Recommendations depend on the computer setup available.

Single Workstation

  • Use only SPMD by specifying the run option, -np NumDomains
  • NumDomains should be the number of cores available on the workstations’ CPU
  • If Hyperthreading is enable for the CPU, the computer will appear to have twice as many cores as listed in the CPU specification. These extra cores are virtual and thus provide only a small amount of speedup. A 5% speedup can be obtained by using these extra cores but extra licenses will be used because the number of license depends on the number of cores requested. If utilizing hyperthreading then the hybrid mode with 2 SMP threads, -nt 2, will give the best speedup. For example if an 8 core CPU is being used then, radioss -nt 2 -np 8 model_0000.rad.

Computer Cluster

  • When the number of cores used < 256, the fastest solution times can be obtained by using only SPMD via, -np NumDomains. Note the default value of -nt=1 so it does not need to be included.
  • When the number of cores used > 256, hybrid mode should be used, -nt NumThreads -np NumDomains. NumThreads= 2 and NumDomains= (# cores to be used ) / 2.

    For example, if a cluster node contains 2 CPU, with each CPU having 8 cores. To use 512 cores, NumThreads=2 and NumDomains = 512/2=256.

  • All the cores available on a compute node should be used and dedicated to the Radioss solution, i.e. if a compute node has 16 cores, then the number of cores available to use should be multiples of 16.
  • Hyperthreading cores should not be used in a solution and if possible, hyperthreading can be disabled in the system bios.

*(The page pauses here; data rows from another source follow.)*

(* ===== verification/RaftProps.v ===== *)
(** * Properties of the Raft specification

    The theorems about one Figure 2 server and about the disks and messages of a
    cluster (election safety itself is in [Cluster]). *)

From S2P Require Import Prelude OrdMap Bytes StoreTypes RaftTypes.
From S2P Require Import Figure2 Figure2Votes Figure2Log Figure2Steps Cluster.

(** ** A concrete server for the instances *)

Definition demo_follower : State := sv_core (fresh_server 2 [1; 3]).
Definition demo_command : CommandEnvelope := mkCommand (mkRequestId 1 1) 7 [].
Definition demo_entry : LogEntry := mkEntry 1 1 demo_command.
Definition demo_append : AppendEntriesRequest := mkAppendEntries 1 1 0 0 [demo_entry] 1 None.

Lemma demo_follower_ok : server_ok demo_follower.
Proof.
  split; [split; [|split; simpl; try done|done]|done|done].
  split; simpl; try done; try set_solver.
  by apply (bool_decide_unpack _); vm_compute.
Qed.

Lemma demo_append_fits : event_fits demo_follower (ReceiveAppendEntries 1 demo_append).
Proof. simpl. split_and!; try lia; try done. apply Forall_singleton. simpl. lia. Qed.

(** The server after a step. *)
Definition after_step (s : State) (e : Event) : State :=
  match step s e with Ret r => res_state r | Throw _ => s end.

Lemma after_step_ok s e : server_ok s → event_fits s e → server_ok (after_step s e).
Proof.
  intros Hok Hev. unfold after_step. destruct (step s e) as [r|x] eqn:Hs; [|done].
  by destruct (step_ok _ _ _ Hok Hev Hs).
Qed.

(** Server 2 times out, persists its own vote, is elected with the vote of server
    1 and appends one client command. *)
Definition demo_leader : State :=
  after_step (after_step (after_step demo_follower ElectionTimeout)
    (HardStatePersisted (mkHardStatePersisted 1 (mkHardState 1 (Some 2)))))
    (ReceiveRequestVoteResponse 1 (mkVoteResponse 1 true)).
Definition demo_leader_appended : State :=
  after_step demo_leader (ReceiveClientCommand demo_command).

Lemma demo_leader_ok : server_ok demo_leader.
Proof. repeat (apply after_step_ok; [|done]). apply demo_follower_ok. Qed.

(** ** Validity *)

(** The post-state check of [step] is redundant: on a state of a running
    server and an input whose entries are no newer than its term, a handler that
    succeeds always leaves a valid state, so [step] answers exactly what handler
    and gate compute, and the new state again satisfies the server invariant. *)
Theorem step_never_fails_post_validation (s : State) (e : Event) (r : StepResult) :
  server_ok s → event_fits s e →
  is_completion e = bool_decide (is_Some (st_pending_hard_state s)) →
  unchecked s e = Ret r → step s e = Ret r ∧ server_ok (res_state r).
Proof.
  intros Hok Hev Hc Hun.
  assert (server_ok (res_state r)) as Hok'.
  { destruct (st_pending_hard_state s) as [p|] eqn:Hp.
    - destruct e; try done. by destruct (unchecked_completion _ _ _ _ Hok Hp Hun).
    - by destruct (unchecked_input _ _ _ Hok Hp Hev Hc Hun). }
  split; [|done]. unfold step, ensure_valid. rewrite (good_validate s) by apply Hok. simpl.
  rewrite Hc. unfold unchecked in Hun.
  destruct (bool_decide (is_Some (st_pending_hard_state s))); simpl;
    apply bind_Ret in Hun as (r0 & -> & Hg); simpl; rewrite Hg; simpl;
    by rewrite good_validate by apply Hok'.
Qed.

Lemma step_never_fails_post_validation_witness :
  ∃ r, step demo_follower (ReceiveAppendEntries 1 demo_append) = Ret r ∧ server_ok (res_state r).
Proof.
  eexists. apply (step_never_fails_post_validation demo_follower (ReceiveAppendEntries 1 demo_append));
    [apply demo_follower_ok|apply demo_append_fits|reflexivity|vm_compute; reflexivity].
Defined.

(** ** Terms and votes *)

(** In every step the current term does not decrease, and within a term a
    vote that was cast is never withdrawn or changed. *)
Theorem term_and_vote_monotone (s : State) (e : Event) (r : StepResult) :
  server_ok s → event_fits s e → step s e = Ret r →
  current_term s ≤ current_term (res_state r) ∧
  (current_term (res_state r) = current_term s →
   ∀ v, voted_for s = Some v → voted_for (res_state r) = Some v).
Proof.
  intros Hok Hev Hstep. destruct (step_ok _ _ _ Hok Hev Hstep) as (_ & _ & Hf).
  destruct Hf as [Hlt|[Heq Hv]]; simpl in *.
  - split; [lia|]. lia.
  - split; [lia|]. intros _ v Hs. destruct Hv as [?|Hv]; congruence.
Qed.

Lemma term_and_vote_monotone_witness :
  current_term demo_follower
  ≤ current_term (after_step demo_follower (ReceiveAppendEntries 1 demo_append)).
Proof.
  eapply (term_and_vote_monotone demo_follower (ReceiveAppendEntries 1 demo_append));
    [apply demo_follower_ok|apply demo_append_fits|vm_compute; reflexivity].
Defined.

(** A granted vote is durable before it is sent: for every granted vote
    response that ever entered the network, the voter's disk holds that vote or a
    later term, at that time and ever after. *)
Theorem granted_vote_is_durable (members : list Z) (c0 c : Cluster) (voter to : Z)
    (resp : RequestVoteResponse) (sv : Server) :
  initial members c0 → cluster_steps c0 c →
  (to, ReceiveRequestVoteResponse voter resp) ∈ cl_network c → vr_granted resp = true →
  cl_servers c !! voter = Some sv →
  vr_term resp < hs_current_term (sv_disk sv) ∨
  sv_disk sv = mkHardState (vr_term resp) (Some to).
Proof.
  intros Hinit Hs Hin Hg Hsv. destruct (initial_inv _ _ Hinit) as [V0 Hinv0].
  destruct (cluster_steps_inv _ _ _ _ Hinv0 Hs) as (V & _ & Hinv).
  apply (ci_network _ _ _ Hinv) in Hin; [|done].
  destruct (si_latest _ _ _ _ (ci_servers _ _ _ Hinv _ _ Hsv) _ _ Hin) as [?|[Ht Hv]]; [by left|].
  right. destruct (sv_disk sv). simpl in *. by subst.
Qed.

Lemma granted_vote_is_durable_witness :
  (1, ReceiveRequestVoteResponse 2 (mkVoteResponse 1 true)) ∈ cl_network elected ∧
  (1 < 1 ∨ mkHardState 1 (Some 1) = mkHardState 1 (Some 1)).
Proof.
  split; [vm_compute; do 2 right; left|].
  eapply (granted_vote_is_durable [1; 2; 3] three_servers elected 2 1 (mkVoteResponse 1 true)
    (mkServer _ (mkHardState 1 (Some 1))));
    [apply three_servers_initial|apply elected_steps|vm_compute; do 2 right; left|reflexivity|
     vm_compute; reflexivity].
Defined.

(** ** Log and commit index *)

(** Committed entries are immutable: no step of a server lowers its commit
    index or changes an entry at or below it; the applied index advances by at
    most one and the snapshot stays. *)
Theorem committed_entries_immutable (s : State) (e : Event) (r : StepResult) (i : Z) :
  server_ok s → event_fits s e → step s e = Ret r →
  st_commit_index s ≤ st_commit_index (res_state r) ≤ last_index (res_state r) ∧
  (i ≤ st_commit_index s → entry_at (res_state r) i = entry_at s i) ∧
  st_last_applied s ≤ st_last_applied (res_state r) ≤ st_last_applied s + 1.
Proof.
  intros Hok Hev Hstep. destruct (step_ok _ _ _ Hok Hev Hstep) as ([Hg _ _] & [] & _).
  split_and!; try done; try lia; [apply Hg|]. apply ls_committed.
Qed.

Lemma committed_entries_immutable_witness :
  ∃ r, step demo_follower (ReceiveAppendEntries 1 demo_append) = Ret r ∧
    st_commit_index demo_follower ≤ st_commit_index (res_state r) ≤ last_index (res_state r).
Proof.
  destruct (step demo_follower (ReceiveAppendEntries 1 demo_append)) as [r|x] eqn:Hs;
    [|vm_compute in Hs; discriminate].
  exists r. split; [reflexivity|].
  exact (proj1 (committed_entries_immutable demo_follower (ReceiveAppendEntries 1 demo_append) r 1
    demo_follower_ok demo_append_fits Hs)).
Defined.

(** Leader append-only: while a server stays leader, its log only grows at
    the end. *)
Theorem leader_log_append_only (s : State) (e : Event) (r : StepResult) :
  server_ok s → event_fits s e → step s e = Ret r →
  st_role s = role_leader → st_role (res_state r) = role_leader →
  log_of s `prefix_of` log_of (res_state r).
Proof.
  intros Hok Hev Hstep. destruct (step_ok _ _ _ Hok Hev Hstep) as (_ & [] & _). done.
Qed.

Lemma leader_log_append_only_witness :
  st_role demo_leader = role_leader ∧
  ∃ r, step demo_leader (ReceiveClientCommand demo_command) = Ret r ∧
    log_of demo_leader `prefix_of` log_of (res_state r).
Proof.
  split; [vm_compute; reflexivity|].
  destruct (step demo_leader (ReceiveClientCommand demo_command)) as [r|x] eqn:Hs;
    [|vm_compute in Hs; discriminate].
  exists r. split; [reflexivity|].
  apply (leader_log_append_only demo_leader (ReceiveClientCommand demo_command) r);
    [apply demo_leader_ok|vm_compute; reflexivity|exact Hs|vm_compute; reflexivity|].
  vm_compute in Hs. injection Hs as <-. reflexivity.
Defined.

(** An append request is answered, in order after everything else it caused,
    with success only when the request is of the server's term and its previous
    entry matches; the log then holds every entry of the request at its index with
    its term, and the reported match is the last of them. The server then follows
    the sender. *)
Theorem append_entries_accepted_log_matches (s : State) (from : Z) (q : AppendEntriesRequest)
    (r : StepResult) :
  server_ok s → event_fits s (ReceiveAppendEntries from q) →
  handle_append_entries (mkResult s [] []) from q = Ret r →
  append_post s from q r.
Proof.
  intros Hok Hev Hrun.
  pose proof (handle_append_entries_post (mkResult s [] []) from q (so_good _ Hok) Hev) as Hp.
  by rewrite Hrun in Hp.
Qed.

Lemma append_entries_accepted_log_matches_witness :
  ∃ r, handle_append_entries (mkResult demo_follower [] []) 1 demo_append = Ret r ∧
    append_post demo_follower 1 demo_append r.
Proof.
  eexists. split; [vm_compute; reflexivity|].
  apply (append_entries_accepted_log_matches demo_follower 1 demo_append);
    [apply demo_follower_ok|apply demo_append_fits|vm_compute; reflexivity].
Defined.

(** The leader commits exactly what Raft allows: [advance_leader_commit] moves
    the commit index to the greatest index above it that is of the current term
    and replicated on a majority, and leaves it alone when there is none. *)
Theorem leader_commits_greatest_majority (s : State) (l : LeaderState) (r r' : StepResult) :
  res_state r = s → st_leader s = Some l → st_commit_index s ≤ last_index s →
  advance_leader_commit r = Ret r' →
  let c := st_commit_index (res_state r') in
  (c = st_commit_index s ∨ (st_commit_index s < c ≤ last_index s ∧ committable s l c)) ∧
  ∀ i, c < i ≤ last_index s → ¬ committable s l i.
Proof.
  intros Hs Hl Hle. unfold advance_leader_commit. rewrite Hs, Hl.
  intros (found & Hf & Hr)%bind_Ret.
  pose proof (commit_candidate_spec s l (last_index s)
    (Z.to_nat (last_index s - st_commit_index s))) as Hspec. rewrite Hf in Hspec. simpl in Hspec.
  rewrite Z2Nat.id in Hspec by lia.
  replace (last_index s - (last_index s - st_commit_index s)) with (st_commit_index s) in Hspec by lia.
  destruct found as [c|]; injection Hr as <-; simpl.
  - destruct Hspec as (Hc & Hcom & Hmax). split; [by right|done].
  - rewrite Hs. split; [by left|done].
Qed.

(** A leader of term 1 with one entry, known to be on peer 1. *)
Definition demo_replicated : LeaderState :=
  mkLeaderState (<[1:=mkProgress 2 1]> (<[3:=mkProgress 1 0]> ∅)) {[1]}.
Definition demo_committing : State :=
  with_leader demo_leader_appended (Some demo_replicated).

Lemma leader_commits_greatest_majority_witness :
  ∃ r', advance_leader_commit (mkResult demo_committing [] []) = Ret r' ∧
    st_commit_index (res_state r') = 1 ∧
    ∀ i, st_commit_index (res_state r') < i ≤ last_index demo_committing →
      ¬ committable demo_committing demo_replicated i.
Proof.
  eexists. split; [vm_compute; reflexivity|]. split; [reflexivity|].
  eapply (leader_commits_greatest_majority demo_committing demo_replicated
    (mkResult demo_committing [] []));
    [reflexivity|reflexivity|vm_compute; discriminate|vm_compute; reflexivity].
Defined.
(* ===== verification/Text.v ===== *)
(** * Text encodings

    The textual helpers of [linearizability.cpp] and of the standard library it
    uses: [std::to_string] and [std::from_chars], the hexadecimal form of byte
    sequences, and the line and field splitting of [std::getline] and
    [operator>>]. *)

From S2P Require Import Prelude OrdMap Bytes.
From Stdlib Require Import Ascii DecimalString DecimalZ DecimalPos.
#[local] Open Scope string_scope.
#[local] Open Scope Z_scope.
#[global] Arguments String.append : simpl nomatch.

(** ** Integers *)

(** [std::to_string] of an integer. *)
Definition decimal (z : Z) : string := NilZero.string_of_int (Z.to_int z).

(** [integer<std::uint64_t>(token, field)]: [std::from_chars] takes digits only,
    fails outside of the range, and the whole token must be consumed. *)
Definition integer_u64 (token field : string) : outcome Z :=
  match NilZero.uint_of_string token with
  | Some d => let value := Z.of_uint d in
      if value <=? u64_max then Ret value
      else Throw (invalid_argument ("invalid " +:+ field +:+ " in replay"))
  | None => Throw (invalid_argument ("invalid " +:+ field +:+ " in replay"))
  end.

(** [integer<std::int64_t>(token, field)]: a leading minus sign is accepted. *)
Definition integer_i64 (token field : string) : outcome Z :=
  match NilZero.int_of_string token with
  | Some d => let value := Z.of_int d in
      if (- i64_max - 1 <=? value) && (value <=? i64_max) then Ret value
      else Throw (invalid_argument ("invalid " +:+ field +:+ " in replay"))
  | None => Throw (invalid_argument ("invalid " +:+ field +:+ " in replay"))
  end.

Definition revision (token : string) : outcome Z :=
  value ← integer_i64 token "revision";
  _ ← throw_when (value <? 0) (invalid_argument "negative revision in replay");
  mret value.

Definition boolean (token : string) : outcome bool :=
  if bool_decide (token = "0") then Ret false
  else if bool_decide (token = "1") then Ret true
  else Throw (invalid_argument "invalid boolean in replay").

(** ** Hexadecimal *)

Definition hex_digit (n : Z) : ascii :=
  default Ascii.zero (String.get (Z.to_nat n) "0123456789abcdef").

Fixpoint hex_bytes (value : ByteSequence) : string :=
  match value with
  | [] => ""
  | b :: rest =>
      String (hex_digit (Z.shiftr (byte.unsigned b) 4))
        (String (hex_digit (Z.land (byte.unsigned b) 15)) (hex_bytes rest))
  end.

Definition hex (value : ByteSequence) : string :=
  match value with [] => "-" | _ => hex_bytes value end.

Definition char_code (c : ascii) : Z := Z.of_N (Ascii.N_of_ascii c).

Definition nibble (c : ascii) : outcome Z :=
  if (48 <=? char_code c) && (char_code c <=? 57) then Ret (char_code c - 48)
  else if (97 <=? char_code c) && (char_code c <=? 102) then Ret (char_code c - 97 + 10)
  else Throw (invalid_argument "invalid hexadecimal digit in replay").

(** The loop over pairs of digits; an odd rest is excluded by the size check. *)
Fixpoint unhex_bytes (text : string) : outcome ByteSequence :=
  match text with
  | String hi (String lo rest) =>
      h ← nibble hi;
      l ← nibble lo;
      bytes ← unhex_bytes rest;
      mret (byte.of_Z (Z.lor (Z.shiftl h 4) l) :: bytes)
  | _ => mret []
  end.

Definition unhex (text : string) : outcome ByteSequence :=
  if bool_decide (text = "-") then mret []
  else
    _ ← throw_when (bool_decide (text = "") || Nat.odd (String.length text))
      (invalid_argument "invalid byte sequence in replay");
    unhex_bytes text.

(** ** Lines and fields *)

Definition newline : ascii := "010".
Definition endl : string := String newline "".

(** The lines successive [std::getline] calls return. *)
Fixpoint get_lines (s : string) : list string :=
  match s with
  | "" => []
  | String c rest =>
      if bool_decide (c = newline) then "" :: get_lines rest
      else match get_lines rest with
           | [] => [String c ""]
           | line :: lines => String c line :: lines
           end
  end.

(** [std::isspace] in the classic locale. *)
Definition is_space (c : ascii) : bool :=
  bool_decide (c = " "%char) || ((9 <=? char_code c) && (char_code c <=? 13)).

(** The first word and the words after it. *)
Fixpoint split_fields (s : string) : string * list string :=
  match s with
  | "" => ("", [])
  | String c rest =>
      let '(word, words) := split_fields rest in
      if is_space c
      then ("", if bool_decide (word = "") then words else word :: words)
      else (String c word, words)
  end.

(** The tokens of [for (std::string token; fields >> token;)]. *)
Definition fields (s : string) : list string :=
  let '(word, words) := split_fields s in
  if bool_decide (word = "") then words else word :: words.

(** ** Characters of a string *)

Fixpoint all_chars (p : ascii → bool) (s : string) : bool :=
  match s with "" => true | String c rest => p c && all_chars p rest end.

Lemma string_app_nil_r s : s +:+ "" = s.
Proof. induction s as [|c s IH]; simpl; [done|]. by rewrite IH. Qed.

Lemma string_app_assoc s1 s2 s3 : (s1 +:+ s2) +:+ s3 = s1 +:+ s2 +:+ s3.
Proof. induction s1 as [|c s1 IH]; simpl; [done|]. by rewrite IH. Qed.

Lemma string_app_inj s t1 t2 : s +:+ t1 = s +:+ t2 → t1 = t2.
Proof. induction s; simpl; [done|]. intros [=]. auto. Qed.

Lemma all_chars_app p s1 s2 : all_chars p (s1 +:+ s2) = all_chars p s1 && all_chars p s2.
Proof. induction s1 as [|c s1 IH]; simpl; [done|]. by rewrite IH, andb_assoc. Qed.

Lemma all_chars_impl (p q : ascii → bool) s :
  (∀ c, p c = true → q c = true) → all_chars p s = true → all_chars q s = true.
Proof.
  intros Hpq. induction s as [|c s IH]; simpl; [done|].
  rewrite !andb_true_iff. naive_solver.
Qed.

(** Splitting at the first separator is unambiguous. *)
Definition starts_with (p : ascii → bool) (s : string) : Prop :=
  match s with "" => True | String c _ => p c = false end.

Lemma split_unique p a b x y :
  all_chars p a = true → all_chars p b = true → starts_with p x → starts_with p y →
  a +:+ x = b +:+ y → a = b ∧ x = y.
Proof.
  revert b. induction a as [|c a IH]; intros [|d b] Ha Hb Hx Hy Heq; simpl in *;
    rewrite ?andb_true_iff in *; subst; try done.
  - destruct Hb as [Hd _]. simpl in *. congruence.
  - destruct Ha as [Hd _]. simpl in *. congruence.
  - injection Heq as -> Heq. destruct (IH b) as [-> ->]; naive_solver.
Qed.

Definition word (s : string) : Prop := s ≠ "" ∧ all_chars (λ c, negb (is_space c)) s = true.

Lemma split_fields_word s rest :
  all_chars (λ c, negb (is_space c)) s = true →
  split_fields (s +:+ String " " rest) = (s, fields rest).
Proof.
  induction s as [|c s IH]; simpl.
  - intros _. unfold fields. by destruct (split_fields rest).
  - rewrite andb_true_iff, negb_true_iff. intros [-> Hs]. by rewrite (IH Hs).
Qed.

Lemma fields_cons s rest : word s → fields (s +:+ " " +:+ rest) = s :: fields rest.
Proof.
  intros [Hne Hs]. change (" " +:+ rest) with (String " " rest).
  unfold fields at 1. rewrite split_fields_word by done.
  by rewrite bool_decide_false.
Qed.

Lemma split_fields_last s :
  all_chars (λ c, negb (is_space c)) s = true → split_fields s = (s, []).
Proof.
  induction s as [|c s IH]; simpl; [done|].
  rewrite andb_true_iff, negb_true_iff. intros [-> Hs]. by rewrite (IH Hs).
Qed.

Lemma fields_last s : word s → fields s = [s].
Proof.
  intros [Hne Hs]. unfold fields. rewrite split_fields_last by done.
  by rewrite bool_decide_false.
Qed.

Lemma get_lines_cons s rest :
  all_chars (λ c, negb (bool_decide (c = newline))) s = true →
  get_lines (s +:+ endl +:+ rest) = s :: get_lines rest.
Proof.
  change (endl +:+ rest) with (String newline rest).
  induction s as [|c s IH]; simpl; [done|].
  rewrite andb_true_iff, negb_true_iff. intros [-> Hs]. by rewrite (IH Hs).
Qed.

(** ** Printed integers *)

Definition is_digit (c : ascii) : bool := (48 <=? char_code c) && (char_code c <=? 57).
Definition is_decimal (c : ascii) : bool := is_digit c || bool_decide (c = "-"%char).

Lemma digits_empty d : all_chars is_digit (NilEmpty.string_of_uint d) = true.
Proof. by induction d. Qed.

Lemma digits_uint d : all_chars is_digit (NilZero.string_of_uint d) = true.
Proof. destruct d; [done|apply digits_empty..]. Qed.

Lemma decimal_chars z : all_chars is_decimal (decimal z) = true.
Proof.
  unfold decimal. destruct (Z.to_int z) as [d|d]; simpl;
    apply (all_chars_impl is_digit); try apply digits_uint;
    unfold is_decimal; intros c ->; done.
Qed.

Lemma to_int_pos z : 0 ≤ z → Z.to_int z = Decimal.Pos (N.to_uint (Z.to_N z)) ∧ N.to_uint (Z.to_N z) ≠ Decimal.Nil.
Proof. destruct z; simpl; try done. intros _. split; [done|]. apply DecimalPos.Unsigned.to_uint_nonnil. Qed.

Lemma of_uint_to_uint z : 0 ≤ z → Z.of_uint (N.to_uint (Z.to_N z)) = z.
Proof.
  intros Hz. pose proof (DecimalZ.of_to z) as Hot. rewrite (proj1 (to_int_pos z Hz)) in Hot.
  done.
Qed.

Lemma integer_u64_decimal z field :
  0 ≤ z ≤ u64_max → integer_u64 (decimal z) field = Ret z.
Proof.
  intros Hz. unfold integer_u64, decimal. destruct (to_int_pos z) as [-> Hn]; [lia|]. simpl.
  rewrite NilZero.usu by done. rewrite of_uint_to_uint by lia.
  by destruct (Z.leb_spec z u64_max); [|lia].
Qed.

Lemma integer_i64_decimal z field :
  0 ≤ z ≤ i64_max → integer_i64 (decimal z) field = Ret z.
Proof.
  intros Hz. unfold integer_i64, decimal. destruct (to_int_pos z) as [Hp Hn]; [lia|].
  rewrite Hp. rewrite NilZero.isi by congruence.
  change (Z.of_int (Decimal.Pos (N.to_uint (Z.to_N z)))) with (Z.of_uint (N.to_uint (Z.to_N z))).
  rewrite of_uint_to_uint by lia.
  destruct (Z.leb_spec (- i64_max - 1) z), (Z.leb_spec z i64_max); (done || lia).
Qed.

Lemma revision_decimal z : 0 ≤ z ≤ i64_max → revision (decimal z) = Ret z.
Proof.
  intros Hz. unfold revision. rewrite integer_i64_decimal by done. simpl.
  by destruct (Z.ltb_spec z 0); [lia|].
Qed.

Lemma to_int_nonnil z : Z.to_int z ≠ Decimal.Pos Decimal.Nil ∧ Z.to_int z ≠ Decimal.Neg Decimal.Nil.
Proof.
  destruct z; simpl; (split; intros [=]).
  all: by eapply DecimalPos.Unsigned.to_uint_nonnil.
Qed.

Lemma decimal_inj z1 z2 : decimal z1 = decimal z2 → z1 = z2.
Proof.
  unfold decimal. intros Heq. apply DecimalZ.to_int_inj.
  apply (f_equal NilZero.int_of_string) in Heq.
  rewrite !NilZero.isi in Heq by apply to_int_nonnil. congruence.
Qed.

Lemma decimal_word z : word (decimal z).
Proof.
  split.
  - unfold decimal. destruct (Z.to_int z) as [d|d]; simpl; [|done]. by destruct d.
  - apply (all_chars_impl is_decimal); [|apply decimal_chars].
    intros c. by destruct c as [[] [] [] [] [] [] [] []].
Qed.

Definition not_char (d c : ascii) : bool := negb (bool_decide (c = d)).

Lemma decimal_not z d : is_decimal d = false → all_chars (not_char d) (decimal z) = true.
Proof.
  intros Hd. apply (all_chars_impl is_decimal); [|apply decimal_chars].
  intros c Hc. unfold not_char. rewrite bool_decide_false; [done|]. congruence.
Qed.

Lemma decimal_nonneg z : 0 ≤ z → all_chars (not_char "-") (decimal z) = true.
Proof.
  intros Hz. unfold decimal. rewrite (proj1 (to_int_pos z Hz)). simpl.
  apply (all_chars_impl is_digit); [|apply digits_uint].
  intros c Hc. unfold not_char. rewrite bool_decide_false; [done|]. by intros ->.
Qed.

(** ** Printed byte sequences *)

Definition is_hex (c : ascii) : bool :=
  is_digit c || ((97 <=? char_code c) && (char_code c <=? 102)) || bool_decide (c = "-"%char).

Lemma hex_digit_chars b :
  is_hex (hex_digit (Z.shiftr (byte.unsigned b) 4)) = true ∧
  is_hex (hex_digit (Z.land (byte.unsigned b) 15)) = true.
Proof. by destruct b. Qed.

Lemma hex_bytes_chars value : all_chars is_hex (hex_bytes value) = true.
Proof.
  induction value as [|b value IH]; simpl; [done|].
  destruct (hex_digit_chars b) as [-> ->]. done.
Qed.

Lemma hex_chars value : all_chars is_hex (hex value) = true.
Proof. destruct value; [done|apply hex_bytes_chars]. Qed.

Lemma hex_word value : word (hex value).
Proof.
  split; [by destruct value|]. apply (all_chars_impl is_hex); [|apply hex_chars].
  intros c. by destruct c as [[] [] [] [] [] [] [] []].
Qed.

Lemma nibble_hex b :
  nibble (hex_digit (Z.shiftr (byte.unsigned b) 4)) = Ret (Z.shiftr (byte.unsigned b) 4) ∧
  nibble (hex_digit (Z.land (byte.unsigned b) 15)) = Ret (Z.land (byte.unsigned b) 15) ∧
  byte.of_Z (Z.lor (Z.shiftl (Z.shiftr (byte.unsigned b) 4) 4) (Z.land (byte.unsigned b) 15)) = b.
Proof. by destruct b. Qed.

Lemma unhex_hex_bytes value : unhex_bytes (hex_bytes value) = Ret value.
Proof.
  induction value as [|b value IH]; [done|]. cbn [hex_bytes unhex_bytes].
  destruct (nibble_hex b) as (-> & -> & Hb). simpl. rewrite IH. simpl. by rewrite Hb.
Qed.

Lemma hex_bytes_even value : Nat.odd (String.length (hex_bytes value)) = false.
Proof. induction value as [|b value IH]; [done|]. exact IH. Qed.

Lemma hex_not_absent value : hex value ≠ "~".
Proof. intros Hh. pose proof (hex_chars value) as Hc. by rewrite Hh in Hc. Qed.

Lemma unhex_hex value : unhex (hex value) = Ret value.
Proof.
  destruct value as [|b value]; [done|]. unfold unhex, hex. rewrite bool_decide_false.
  - rewrite hex_bytes_even. by rewrite unhex_hex_bytes.
  - intros Heq. apply (f_equal String.length) in Heq. simpl in Heq. lia.
Qed.

Lemma hex_inj v1 v2 : hex v1 = hex v2 → v1 = v2.
Proof. intros Heq. apply (f_equal unhex) in Heq. rewrite !unhex_hex in Heq. congruence. Qed.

It is recommended to use a job scheduler, like Altair PBS to manage the cluster.

Two or Three Workstations

It is possible to use two or three workstations connected with gigabit ethernet to solve one Radioss simulation.

  • For best results, all machines should be identical hardware or at least have the same CPU and be connected with gigabit ethernet or faster network.
  • Hybrid mode can be used to minimize network communication, -np NumDomains -nt NumThreads. Start by setting NumThreads=2 and NumDomains=(total # cores available on all machines)/NumThreads. Run a benchmark model and compare the time to running the model on just one workstation.
  • Next, increase the NumThreads and rerun the benchmark to see if there is any additional speedup. NumThreads should be ≤ number of cores on 1 CPU. NumDomains must be a multiple of the of number of computers used.
    For example, if using 2 Workstations each with two CPU and each CPU has 8 cores. 2*2*8=32 cores available.
    • -nt 2 -np 16 = OK
    • -nt 4 -np 8 = OK
    • -nt 8 -np 4 = OK
  • If hyperthreading is enable for the CPUs, do not use the extra hyperthreading cores.

Additional setup is required as detailed in the HyperWorks Advanced Installation Guide.

Model Size

When using multiple cores to solve a simulation, there must be a reasonable number of elements in the simulation.

A good balance of speedup and throughout is obtained by making sure there are at least 10000 elements in the model for every core used in the solution. So, for a model with 320,000 elements, 320,000/10000=32 cores. Usually, additional speedup can be obtained down to 1000 elements per core.

Use a Different Number of Cores

The Starter can use multiple cores via SMP parallelization.

For extremely large models that will run using a large number of SPMD domains, the Starter will run faster if multiple SMP cores are utilized for domain decomposition and to create the restart files. When using the HyperWorks Solver Run Manager or included script, the Starter and Engine must be ran separately using the -onestep option. For example, assuming a very large 3 million element model that will run on 120 cores on a compute server with 12 cores per CPU.

The Starter will use 12 cores to calculate the 120 SPMD domains and create the restart files.

radioss -nt 12 -np 120 -onestep model_0000.rad

The Engine will use 120 cores using SPMD parallelization.

radioss -nt 1 -np 120 -onestep model_0001.rad